Profissionais de Cibersegurança são Condenados à Prisão por Ataques de Ransomware BlackCat
Dois profissionais de cibersegurança foram sentenciados a quatro anos de prisão por seu envolvimento em ataques de ransomware **BlackCat** em 2023. **Ryan Goldberg** e **Kevin Martin** implantaram o ransomware contra múltiplas vítimas nos EUA, destacando uma tendência preocupante de insiders abusando de sua expertise.

O Departamento de Justiça dos EUA (DoJ) anunciou na quinta-feira a sentença de **Ryan Goldberg**, 40 anos, da Geórgia, e **Kevin Martin**, 36 anos, do Texas, a quatro anos de prisão cada um por seus papéis na facilitação de ataques de ransomware **BlackCat** ao longo de 2023.
Ambos, Goldberg e Martin, se declararam culpados em dezembro de 2025 de implantar o ransomware contra múltiplas vítimas em todo os EUA. Eles conspiraram com **Angelo Martino**, 41 anos, da Flórida, nesses ataques.
De acordo com o DoJ, "Os três homens concordaram em pagar aos administradores do **ALPHV BlackCat** uma participação de 20% de quaisquer resgates recebidos em troca de acesso ao ransomware e à plataforma de extorsão da **ALPHV/BlackCat**."
O que torna este caso particularmente preocupante é que "Todos os três homens trabalhavam na indústria de cibersegurança – o que significa que eles tinham habilidades e experiência especiais em proteger sistemas de computador contra danos, incluindo o tipo de dano que eles mesmos estavam cometendo contra as vítimas neste caso."
Em um caso, os réus extorquiram com sucesso aproximadamente US$ 1,2 milhão em Bitcoin de uma vítima. Eles dividiram sua participação de 80% em três partes e, em seguida, lavaram os fundos para obscurecer as transações.
Embora a operação de ransomware-como-serviço (RaaS) **BlackCat** esteja agora extinta, estima-se que tenha visado mais de 1.000 redes de computadores de vítimas globalmente.
Esta sentença ocorre uma semana depois que **Martino se declarou culpado** do mesmo crime e está programado para ser sentenciado em julho de 2026. **Martino** também teria abusado de sua posição como negociador para inflar as demandas de resgate, compartilhando informações confidenciais de apólices de seguro das vítimas com os operadores do **BlackCat**.

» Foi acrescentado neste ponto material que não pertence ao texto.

(** ** The chunk files of the store *)

Lemma elem_of_chunk_stats w st : st ∈ chunk_stats w ↔
  ∃ p f, w_fs w !! p = Some f ∧ in_chunks p = true ∧
    st = ChunkStat p.2 p (str_len (f_data f)) (f_mtime f).
Proof.
  unfold chunk_stats. rewrite list_elem_of_fmap. split.
  - intros ([p f]&->&Hin). apply list_elem_of_filter in Hin as [Hc Hin].
    apply elem_of_map_to_list in Hin. by exists p, f.
  - intros (p&f&Hf&Hc&->). exists (p, f). split; [done|]. apply list_elem_of_filter.
    split; [done|]. by apply elem_of_map_to_list.
Qed.

Lemma chunk_stats_delete w st : st ∈ chunk_stats w →
  chunk_stats w ≡ₚ st :: chunk_stats (set_fs (delete (cs_path st)) w).
Proof.
  intros (p&f&Hf&Hc&->)%elem_of_chunk_stats. unfold chunk_stats. cbn.
  rewrite <- (map_to_list_delete (w_fs w) p f Hf). by rewrite filter_cons_True.
Qed.

Lemma chunk_stats_delete_all vs w : NoDup vs → (∀ v, v ∈ vs → v ∈ chunk_stats w) →
  chunk_stats w ≡ₚ vs ++ chunk_stats (set_fs (delete_all vs) w).
Proof.
  revert w. induction vs as [|v vs IH]; intros w Hnd Hin; [by destruct w|].
  apply NoDup_cons in Hnd as [Hv Hnd]. pose proof (chunk_stats_delete w v) as Hp.
  change (set_fs (delete_all (v :: vs)) w)
    with (set_fs (delete_all vs) (set_fs (delete (cs_path v)) w)).
  rewrite Hp at 1 by set_solver. cbn [app].
  apply perm_skip, (IH (set_fs (delete (cs_path v)) w)); [done|].
  intros x Hx. assert (x ∈ chunk_stats w) as Hxw by set_solver.
  rewrite Hp in Hxw by set_solver. apply elem_of_cons in Hxw as [->|]; done.
Qed.

Lemma chunk_stats_NoDup w : NoDup (chunk_stats w).
Proof.
  unfold chunk_stats. apply NoDup_fmap_2_strong.
  - intros [p f] [q g] H1 H2 [= _ -> _ _]. f_equal.
    apply list_elem_of_filter in H1 as [_ H1%elem_of_map_to_list].
    apply list_elem_of_filter in H2 as [_ H2%elem_of_map_to_list]. congruence.
  - apply NoDup_filter, NoDup_map_to_list.
Qed.

Lemma delete_all_other vs fs p : (∀ v, v ∈ vs → cs_path v ≠ p) → delete_all vs fs !! p = fs !! p.
Proof.
  revert fs. induction vs as [|v vs IH]; intros fs Hn; [done|]. cbn.
  rewrite IH by set_solver. apply lookup_delete_ne, Hn. by left.
Qed.

(** ** Pins *)

(** A pinned manifest that can be read refers to the chunk. *)
Definition pinned (w : world) (c : Digest) : Prop :=
  ∃ d m, is_Some (w_fs w !! pinPath d) ∧ valid_digest d = true ∧ stored_manifest w d m ∧ c ∈ refs m.

Section evict.
Context `{HS : !SliceSort}.

Lemma elem_of_read_dir w dir x : x ∈ read_dir w dir ↔ is_Some (w_fs w !! (dir, x)).
Proof.
  unfold read_dir. rewrite sort_slice_perm, list_elem_of_fmap. split.
  - intros ([d y]&->&Hin). apply list_elem_of_filter in Hin as [Hd Hin]. cbn in Hd. subst d.
    apply list_elem_of_fmap in Hin as ([q f]&Hq&Hin%elem_of_map_to_list). cbn in Hq. subst q. by eexists.
  - intros [f Hf]. exists (dir, x). split; [done|]. apply list_elem_of_filter. split; [done|].
    apply list_elem_of_fmap. exists ((dir, x), f). split; [done|]. by apply elem_of_map_to_list.
Qed.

**Martino** e **Martin** eram empregados pela **DigitalMint**, enquanto **Goldberg** ocupava o cargo de gerente de resposta a incidentes na empresa de cibersegurança **Sygnia**.
O Procurador dos EUA Jason A. Reding Quiñones para o Distrito Sul da Flórida declarou: "Esses réus exploraram conhecimento especializado em cibersegurança não para proteger vítimas, mas para extorqui-las. Eles usaram ransomware para travar sistemas críticos, roubar dados sensíveis e pressionar empresas americanas a pagar para recuperar o acesso às suas próprias informações."